I'm just gonna pretend this game is important. Like it's Favre's last game or something.
Tuffy: Hey, look! Favre threw it 61 mph! That's as fast as...uhm...actually, I have no comparison for it, but it sure looks impressive in a flashy graphic with a pretty gradient. slurp.
The Bears played nickel on first down because of their intense unspoken fear of Favre, not because the Packers playcalling is more transparent than a white shirt on a co-ed during spring break. Good call, John.
Imagine what Ruvell Martin could have done if the pass had led him instead of circling the airport, waiting for clearance to land.
A photo montage of Favre accompanied by Led Zeppelin...where did I see that...oh, right!

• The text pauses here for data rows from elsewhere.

Example main_no_input_witness :
  exists st'' tr, main_sem Categorize (fun _ => 1) (default_args "in" "out") "/w/p/scripts"
    no_input_state (inr tt, st'') /\ system_calls tr = [].
Proof.
  assert (Hd : m_yaml no_input_state !! conf_path "/w/p/scripts" =
               Some ({[ "categorize" := "cat.py" ]} : gmap string string)) by (vm_compute; reflexivity).
  assert (Ht : ({[ "categorize" := "cat.py" ]} : gmap string string) !! conf_key Categorize =
               Some "cat.py") by (vm_compute; reflexivity).
  assert (Hnp : (1 <= num_proc (default_args "in" "out"))%Z) by (simpl; lia).
  destruct (main_sem_exists _ (fun _ => 1) _ _ _ _ _ Hd Ht Hnp) as [st'' Hm].
  destruct (main_no_input _ _ _ _ _ _ _ _ _ Hd Ht Hnp eq_refl ltac:(decide_by_eval) Hm)
    as (_ & tr & Hc & _).
  by exists st'', tr.
Defined.

End Main.
Definition slice_msg : string := "slice indices must be integers or None or have an __index__ method".
Definition fspath_msg : string := "expected str, bytes or os.PathLike object, not list".
Definition lt_msg : string := "'<' not supported between instances of 'list' and 'int'".

(** [main] up to the [TypeError]: the configuration is read first (and
    may raise first); [glob] has no effect; for [PoolFault] the jobs are
    built and, for categorization, the output directory created. *)
Definition fault_run (f : type_fault) (cwd : string) : PyM mstate py_exc unit :=
  match f with
  | SliceFault sc =>
      path_dict ← load_conf cwd;
      dict_getitem path_dict (conf_key sc) ;;
      py_raise (TypeError slice_msg)
  | MakedirsFault =>
      path_dict ← load_conf cwd;
      dict_getitem path_dict (conf_key Categorize) ;;
      py_raise (TypeError fspath_msg)
  | PoolFault sc a =>
      main_prefix sc a cwd ;;
      py_raise (TypeError lt_msg)
  end.

(** How the program ends: [sys.exit] with a status (argparse's help
    and errors), a normal return, or an uncaught exception. *)
Inductive ending := Exit (status : Z) | Returned | Raised (ex : py_exc).

(** The program on the command line [argv]: [parse_args], then [main]
    on the settings it read, or [main] up to the [TypeError] of a
    setting holding the list [[]] (an argument ["--"]). *)
Inductive program_sem (e : entry) (duration : string -> nat) (argv : list string) (cwd : string)
    (st : mstate) : ending * mstate -> Prop :=
| prog_usage_error err :
    parse_args (parser_of e) argv = CliError err ->
    program_sem e duration argv cwd st (Exit 2, st)
| prog_help :
    parse_args (parser_of e) argv = CliHelp ->
    program_sem e duration argv cwd st (Exit 0, st)
| prog_main m sc a res st' :
    parse_args (parser_of e) argv = CliOk m ->
    classify_ns e m = Some (Typed sc a) ->
    main_sem sc duration a cwd st (res, st') ->
    program_sem e duration argv cwd st
      (match res with inl ex => Raised ex | inr _ => Returned end, st')
| prog_type_fault m f res st' :
    parse_args (parser_of e) argv = CliOk m ->
    classify_ns e m = Some (Untyped f) ->
    fault_run f cwd st = (res, st') ->
    program_sem e duration argv cwd st
      (match res with inl ex => Raised ex | inr _ => Returned end, st').

(** The command line that gives every setting in its long form
    [--option=value], numbers written by [str]. *)
Definition argv_pairs (sc : script) (a : args) : list (string * string) :=
  [("--in_dir", in_dir a); ("--out_dir", out_dir a); ("--num_proc", py_str (num_proc a));
   ("--start_idx", py_str (start_idx a)); ("--end_idx", py_str (end_idx a))] ++
  match sc with Annotate v => [("--vep", v)] | Categorize => [] end.
Lemma split_nl_print s rest : free_of nl s -> split_nl (print_line s ++ rest) = s :: split_nl rest.
Proof.
  unfold print_line. rewrite str_app_assoc. induction s as [|c s IH]; intros Hs; [reflexivity|].
  apply free_of_cons in Hs as [Hc Hs].
  change (String c s ++ ?r) with (String c (s ++ r)). cbn [split_nl]. rewrite IH by done.
  destruct (Ascii.eqb_spec c nl); [congruence|]. reflexivity.
Qed.

Lemma str_eqb_longer a b : String.length b < String.length a -> String.eqb a b = false.
Proof. intros H. apply String.eqb_neq. intros ->. lia. Qed.

(** Each printed line reads back as its entry. *)
Lemma parse_cmd_line ts c : free_of "," ts -> parse_line (cmd_line ts c) = Some (LCmd ts c).
Proof.
  intros Hts. unfold parse_line, cmd_line. rewrite strip_prefix_app. cbn [mbind option_bind].
  change (ts ++ ", CMD] " ++ c) with (ts ++ String "," " " ++ ("CMD] " ++ c)).
  rewrite split_once_app by done. cbn [mbind option_bind]. by rewrite strip_prefix_app.
Qed.

Lemma parse_progress_line ts c :
  free_of "," ts -> parse_line (progress_line ts c) = Some (LProgress ts c).
Proof.
  intros Hts. unfold parse_line, progress_line. rewrite strip_prefix_app. cbn [mbind option_bind].
  change (ts ++ ", Progress] " ++ c ++ " is done.")
    with (ts ++ String "," " " ++ ("Progress] " ++ (c ++ " is done."))).
  rewrite split_once_app by done. cbn [mbind option_bind]. rewrite strip_prefix_app.
  cbn [strip_prefix Ascii.eqb Bool.eqb]. cbn [mbind option_bind].
  rewrite str_eqb_longer by (rewrite str_length_app; cbn; lia).
  by rewrite strip_suffix_app.
Qed.

Lemma parse_done_line ts : free_of "," ts -> parse_line (done_line ts) = Some (LDone ts).
Proof.
  intros Hts. unfold parse_line, done_line. rewrite strip_prefix_app. cbn [mbind option_bind].
  change (ts ++ ", Progress] Done") with (ts ++ String "," " " ++ ("Progress] " ++ "Done")).
  rewrite split_once_app by done. reflexivity.
Qed.

Ltac free_of_lits :=
  repeat match goal with
  | |- free_of _ (_ ++ _) => apply free_of_app; split
  | |- free_of _ (String _ _) => apply free_of_cons; split; [done|]
  | |- free_of _ EmptyString => apply not_elem_of_nil
  end.

(** A printed line has no newline when its timestamp and command have
    none, and it reads back as the item's entry. *)
Lemma render_entry fmt l :
  (forall t, timestamp_ok (fmt t)) -> free_of nl (out_cmd l) ->
  match render fmt l with
  | Some s => free_of nl s /\ parse_line s = entry_of fmt l
  | None => entry_of fmt l = None
  end.
Proof.
  intros Hts Hc. destruct l as [[t [c|c|c]]|t]; cbn in Hc |- *; [| done | |];
    destruct (Hts t) as [Hcomma Hnl].
  - split; [unfold cmd_line; by free_of_lits|by apply parse_cmd_line].
  - split; [unfold progress_line; by free_of_lits|by apply parse_progress_line].
  - split; [unfold done_line; by free_of_lits|by apply parse_done_line].
Qed.

Lemma read_log_stdout_aux fmt out :
  (forall t, timestamp_ok (fmt t)) -> Forall (fun l => free_of nl (out_cmd l)) out ->
  read_log (stdout_text fmt out) = omap (entry_of fmt) out.
Proof.
  intros Hts. induction 1 as [|l out Hl Hout IH]; [reflexivity|].
  pose proof (render_entry fmt l Hts Hl) as Hr. unfold stdout_text. cbn [omap list_omap].
  destruct (render fmt l) as [s|]; cbn [foldr].
  - destruct Hr as [Hs Hp]. unfold read_log. rewrite split_nl_print by done.
    cbn [omap list_omap]. rewrite Hp. unfold read_log, stdout_text in IH. rewrite IH.
    by destruct (entry_of fmt l).
  - rewrite Hr. exact IH.
Qed.

Lemma done_cmds_entries fmt out : done_cmds (omap (entry_of fmt) out) = progress_lines out.
Proof.
  unfold done_cmds, progress_lines.
  induction out as [|[[t [c|c|c]]|t] out IH]; cbn [omap list_omap entry_of]; by rewrite ?IH.
Qed.

Lemma job_actions_cmds cmds : Forall (fun a => act_cmd a ∈ cmds) (List.concat (map job_actions cmds)).
Proof.
  induction cmds as [|c cmds IH]; cbn; [constructor|].
  repeat (constructor; [apply list_elem_of_here|]).
  eapply Forall_impl; [exact IH|]. intros a Ha. by apply list_elem_of_further.
Qed.

Lemma out_events_free cmds tr :
  interleaving (map job_actions cmds) (map ev_action tr) -> Forall (free_of nl) cmds ->
  Forall (fun l => free_of nl (out_cmd l)) (map OEvent tr).
Proof.
  intros Hi%interleaving_Permutation Hc.
  assert (Ha : Forall (fun a => act_cmd a ∈ cmds) (map ev_action tr)) by (rewrite Hi; apply job_actions_cmds).
  clear Hi. induction tr as [|e tr IH]; cbn in *; [constructor|].
  apply Forall_cons in Ha as [He Ha]. constructor; [|by apply IH].
  exact (proj1 (Forall_forall _ _) Hc _ He).
Qed.

(** ** Properties of the printed log *)

(** C39: whatever [get_curr_time] writes, if it writes no comma and no
    newline, and if no command holds a newline, reading the printed
    text back gives the printed entries, in order: the CMD line and
    the Progress line of every job and the final [Done]. *)
Theorem read_log_stdout fmt out :
  (forall t, timestamp_ok (fmt t)) -> Forall (fun l => free_of nl (out_cmd l)) out ->
  read_log (stdout_text fmt out) = omap (entry_of fmt) out.
Proof. apply read_log_stdout_aux. Qed.

Example read_log_stdout_witness :
  read_log (stdout_text (fun _ => "10:00:00")
              [OEvent (Event 0 (ACmd "v -i a.vcf;")); OEvent (Event 0 (ASystem "v -i a.vcf;"));
               OEvent (Event 3 (AProgress "v -i a.vcf;")); ODone 3]) =
  [LCmd "10:00:00" "v -i a.vcf;"; LProgress "10:00:00" "v -i a.vcf;"; LDone "10:00:00"].
Proof.
  assert (Hts : forall t, timestamp_ok ((fun _ : nat => "10:00:00") t)).
  { intros t. unfold timestamp_ok, free_of. split; decide_by_eval. }
  rewrite (read_log_stdout _ _ Hts); [reflexivity|].
  unfold free_of. decide_by_eval.
Defined.

(** C34: the spec's scenario 2 ([-i in -o out -p 4], ten inputs), on
    the text the program prints: whatever the schedule, reading the
    standard output back reports each of the ten commands done exactly
    once, in some order, and the last entry is [Done]. *)
Theorem scenario2_log fmt res st'' :
  (forall t, timestamp_ok (fmt t)) ->
  program_sem CategorizeMP (fun _ => 1) scenario2_argv "/w/p/scripts" scenario2_state (res, st'') ->
  res = Returned /\ done_cmds (read_log (stdout_text fmt (m_out st''))) ≡ₚ scenario2_jobs /\
  exists ts, last (read_log (stdout_text fmt (m_out st''))) = Some (LDone ts).
Proof.
  intros Hts H. destruct (scenario2_run _ _ H) as (-> & tr & t & -> & Hi). split; [done|].
  rewrite read_log_stdout_aux by
    (done || (apply Forall_app; split; [apply (out_events_free _ _ Hi); unfold free_of; decide_by_eval
                                       |repeat constructor; apply not_elem_of_nil])).
  rewrite omap_app. cbn [omap list_omap entry_of]. split; [|exists (fmt t); apply last_snoc].
  unfold done_cmds. rewrite omap_app. cbn [omap list_omap]. rewrite app_nil_r.
  fold (done_cmds (omap (entry_of fmt) (map OEvent tr))). rewrite done_cmds_entries.
  by apply progress_lines_jobs.
Qed.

We just saw a video of John Madden's MySpace page as a bumper.
Sooze: Argdsgdrtyhnvg! Bartender!!!
I'll let you cover that one, Tuffy.
Tuffy: Ruvell Martin, why did you do that? Why did you embarrass the Favre? The Favre is not pleased with your actions. You must complete the cross for your Favre. Do not let the Favre be intercepted with your weakness. Kneel before Favre!
Nate! aaaah! Master of the universe! He'll save every one of us! He's just a man, but he can never fail; no one but the pure in heart can intercept the Favre pass. ooooh. oooooooooh.
gack. Back to you, Sooze.
Sooze: Oh no! Watch out Sexy Rexy! Awwwww shit, it's Nick Collins with the pick and the TD.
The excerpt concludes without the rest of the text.